[What you have to do] Only the stretch of the listing below that runs from the line with "A shallow embedding" through the line with "- [WebGLRenderer.js] (uniform" is to be printed, exactly and with both ends.

[Material for this exercise]
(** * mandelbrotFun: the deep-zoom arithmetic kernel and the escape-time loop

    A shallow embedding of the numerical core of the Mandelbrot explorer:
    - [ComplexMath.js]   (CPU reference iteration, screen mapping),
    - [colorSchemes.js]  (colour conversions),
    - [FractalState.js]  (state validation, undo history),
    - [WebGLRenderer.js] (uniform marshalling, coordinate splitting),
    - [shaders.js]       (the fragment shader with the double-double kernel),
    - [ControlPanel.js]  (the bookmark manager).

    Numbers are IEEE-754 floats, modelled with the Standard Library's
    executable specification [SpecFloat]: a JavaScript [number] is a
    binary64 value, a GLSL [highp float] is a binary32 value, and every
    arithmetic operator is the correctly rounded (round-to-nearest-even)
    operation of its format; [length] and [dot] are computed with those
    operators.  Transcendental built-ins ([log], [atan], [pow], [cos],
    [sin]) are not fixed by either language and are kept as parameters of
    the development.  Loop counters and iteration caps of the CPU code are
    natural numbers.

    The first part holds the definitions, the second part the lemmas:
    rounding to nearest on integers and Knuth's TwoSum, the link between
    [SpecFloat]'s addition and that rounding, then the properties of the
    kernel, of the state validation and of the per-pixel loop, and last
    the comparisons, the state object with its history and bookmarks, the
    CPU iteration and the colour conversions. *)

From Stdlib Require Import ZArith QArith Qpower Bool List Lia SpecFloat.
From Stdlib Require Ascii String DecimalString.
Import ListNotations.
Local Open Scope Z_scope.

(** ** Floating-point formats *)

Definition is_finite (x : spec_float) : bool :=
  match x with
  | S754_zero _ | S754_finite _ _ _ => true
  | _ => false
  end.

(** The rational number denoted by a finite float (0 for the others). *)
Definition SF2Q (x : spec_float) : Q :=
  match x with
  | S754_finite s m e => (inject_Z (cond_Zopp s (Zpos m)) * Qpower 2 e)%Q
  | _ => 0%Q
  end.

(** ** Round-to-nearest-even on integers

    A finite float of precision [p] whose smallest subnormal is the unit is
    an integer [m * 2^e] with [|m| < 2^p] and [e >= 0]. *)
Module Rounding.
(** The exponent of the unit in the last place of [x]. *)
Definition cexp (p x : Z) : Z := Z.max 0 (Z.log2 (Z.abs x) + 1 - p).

[Task solution]
    A shallow embedding of the numerical core of the Mandelbrot explorer:
    - [ComplexMath.js]   (CPU reference iteration, screen mapping),
    - [colorSchemes.js]  (colour conversions),
    - [FractalState.js]  (state validation, undo history),
    - [WebGLRenderer.js] (uniform marshalling, coordinate splitting),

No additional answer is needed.